Marshaling his troops, the dictator fortified a position at the confluence of the Anio and the Tiber, and waited for Tolumnius to offer battle. Tolumnius, whose army was reinforced by a contingent from Falerii, was content to let the Romans make the first move, but the men of Falerii were eager for battle, so the king agreed to take the field on the following day. He sent a contingent of Veientes through the hills to attack the Romans from the rear, and the battle commenced.[4]

The fighting was fierce, and made especially noteworthy by the actions of the Roman and Etruscan cavalry. The Roman cavalry broke through the Etruscan lines, and began pursuing the soldiers as they fled, while Tolumnius at the head of the Etruscan horse valiantly opposed them in the defense of his soldiers. The outcome of the battle was in doubt until Aulus Cornelius Cossus, one of the military tribunes serving in the cavalry, charged at the king and unhorsed him. Before Tolumnius could rise, Cossus dismounted and forced the king to the ground with his shield, and stabbed him repeatedly with his spear. With the king's death, the Etruscan cavalry abandoned the field, and the battle was decided.[5][6]

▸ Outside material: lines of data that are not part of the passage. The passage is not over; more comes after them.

(* ===== verification/MarketSettle.v ===== *)
(** * A validated fill settles

    packages/cove-market/src/finalize.ts: what [validateFinalizedP2PFill]
    accepts pays every party of the order, and the indexer books its carriers. *)
From S2P Require Import Prelude Bytes Economics Wire Covenant Vault Indexer IndexerInv Store StoreInv Hydrate Guardian GuardianInv Finalize FinalizeInv Lockstep ReadInv Spend Order Market MarketService.

(** The carriers of the terms: the buyer's and, on a part sale, the seller's change. *)
Definition fill_change (terms : P2PFillTerms) : Z := pt_sourceAmountAtoms terms - pt_amountAtoms terms.

Definition carrier_count (terms : P2PFillTerms) : nat := if 0 <? fill_change terms then 2 else 1.

Definition fill_allocations (terms : P2PFillTerms) : list TokenAllocation :=
  Alloc 1 (pt_amountAtoms terms) :: (if 0 <? fill_change terms then [Alloc 2 (fill_change terms)] else []).

(** Who is paid what, by output. *)
Record fill_pays (terms : P2PFillTerms) (tx : Tx) : Prop := {
  fp_buyer : pays tx 1 (pt_buyerTokenScript terms) TOKEN_CARRIER_SATS;
  fp_change : 0 < fill_change terms → pays tx 2 (pt_sellerTokenChangeScript terms) TOKEN_CARRIER_SATS;
  fp_seller : pays tx (1 + carrier_count terms) (pt_sellerPayoutScript terms) (pt_totalPriceSats terms);
  fp_market : pays tx (2 + carrier_count terms) (pt_feeScript terms) (pt_marketFeeSats terms);
  fp_rest o : tx_outs tx !! (3 + carrier_count terms)%nat = Some o → txo_script o = pt_buyerChangeScript terms;
  fp_end : (length (tx_outs tx) ≤ 4 + carrier_count terms)%nat;
}.

Lemma no_script_false tx i s : no_script tx i s = false ↔ ∃ o, tx_outs tx !! i = Some o ∧ txo_script o = s.
Proof. unfold no_script. rewrite no_out_false, out_is_true. unfold bytes_eqb. by setoid_rewrite bool_decide_eq_true. Qed.

Lemma no_payment_false tx i s v : no_payment tx i s v = false ↔ pays tx i s v.
Proof.
  unfold no_payment, pays. rewrite no_out_false, out_is_true. unfold bytes_eqb. split.
  - intros ([sc va] & E & [H1%bool_decide_eq_true H2%Z.eqb_eq]%andb_true_iff). cbn in *. by subst.
  - intros E. eexists. split; [exact E|]. cbn. by rewrite bool_decide_eq_true_2, Z.eqb_refl.
Qed.

Lemma alloc_is_true a i n : alloc_is a i n = true → a = Alloc i n.
Proof. unfold alloc_is. destruct a; cbn. intros H. to_prop. naive_solver. Qed.

Lemma check_allocations_Ok terms l : check_allocations terms l = Ok tt → l = fill_allocations terms.
Proof.
  unfold check_allocations, fill_allocations, fill_change. cbn zeta. intros H.
  apply bind_Ok in H as (? & Hl%throw_if_Ok%negb_false_iff%Nat.eqb_eq & H). apply bind_Ok in H as (a & Ha%of_option_Ok & H).
  apply bind_Ok in H as (? & H1%throw_if_Ok%negb_false_iff%alloc_is_true & H). subst a.
  destruct (0 <? _) eqn:Ec.
  - apply bind_Ok in H as (c & Hc%of_option_Ok & H%throw_if_Ok%negb_false_iff%alloc_is_true). subst c.
    destruct l as [|u1 [|u2 []]]; try done. cbn in Ha, Hc. by simplify_eq.
  - destruct l as [|u1 []]; try done. cbn in Ha. by simplify_eq.
Qed.

(** The outputs by their scripts, as [check_outputs] reads them. *)
Record outputs_ok (terms : P2PFillTerms) (tx : Tx) : Prop := {
  oo_buyer : ∃ o, tx_outs tx !! 1%nat = Some o ∧ txo_script o = pt_buyerTokenScript terms;
  oo_change : 0 < fill_change terms → ∃ o, tx_outs tx !! 2%nat = Some o ∧ txo_script o = pt_sellerTokenChangeScript terms;
  oo_seller : pays tx (1 + carrier_count terms) (pt_sellerPayoutScript terms) (pt_totalPriceSats terms);
  oo_market : pays tx (2 + carrier_count terms) (pt_feeScript terms) (pt_marketFeeSats terms);
  oo_rest o : tx_outs tx !! (3 + carrier_count terms)%nat = Some o → txo_script o = pt_buyerChangeScript terms;
  oo_end : (length (tx_outs tx) ≤ 4 + carrier_count terms)%nat;
}.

In recognition of his victory, the dictator Mamercus was granted a triumph, although the most famous hero of the battle was Cossus, who claimed the spolia opima, stripping the arms and armor from the fallen king, and dedicating them at the temple of Jupiter Feretrius.[i][7] Meanwhile, four statues were erected on the rostra in the forum, in memory of the murdered ambassadors.[2]

FootnotesEdit

  1. ^ This was the rarest and highest honour that could be won on the Roman battlefield, and before Cossus only Romulus, the legendary founder and first King of Rome, had claimed the spolia opima, having slain the prince of Caenina. After Cossus, the spolia were claimed in BC 222 by the consul Marcus Claudius Marcellus, who slew the Gallic king Viridomarus in single combat. Finally, in 29 BC, the proconsul Marcus Licinius Crassus claimed the spolia opima after slaying Deldo, King of the Bastarnae in single combat; but the honour of the spolia was denied him by Octavian, who, jealous of the proconsul's fame, claimed that the spolia could only be won by the supreme leader of the Roman forces.
    In answer to the claim that Cossus had only been a military tribune when he claimed the spolia opima, Octavian reported that he had personally examined the armor of Lars Tolumnius, which Cossus had deposited in the temple of Jupiter Feretrius, and that it was inscribed "Aulus Cornelius Cossus, consul". This led Livy to amend his account of the spolia claimed by Cossus, who did not hold the consulship until BC 428, and has caused some confusion as to the date of the war with Lars Tolumnius; but as Livy states, all of the best sources state that Cossus was a military tribune when he killed the Etruscan king.[7][8]

ReferencesEdit

  1. ^ Smith, pp. 161 ff.
  2. ^ a b c Livy, iv. 17.
  3. ^ Mineo, pp. 322 ff.
  4. ^ a b Livy, iv. 18.
  5. ^ Livy, iv. 19.
  6. ^ Bakkum, pp. 38 ff.
  7. ^ a b Livy, iv. 20.
  8. ^ Oxford Classical Dictionary, "Spolia Opima".

BibliographyEdit

  • Titus Livius (Livy), Ab Urbe Condita.
  • Oxford Classical Dictionary, 2nd ed. (1970).
  • C. J. Smith, The Roman Clan: The Gens from Ancient Ideology to Modern Anthropology, Cambridge University Press, ISBN 978-0-521-85692-8, pp. 161 ff, accessed 9 March 2006.
  • Bernard Mineo, A Companion to Livy, Wiley, ISBN 978-1-118-33897-1, pp. 322 ff, accessed 15 Sept. 2014.
  • Gabriël C. L. M. Bakkum, The Latin Dialect of the Ager Faliscus: 150 Years of Scholarship, Amsterdam University Press (2009), ISBN 978-90-5629-562-2, pp. 38 ff.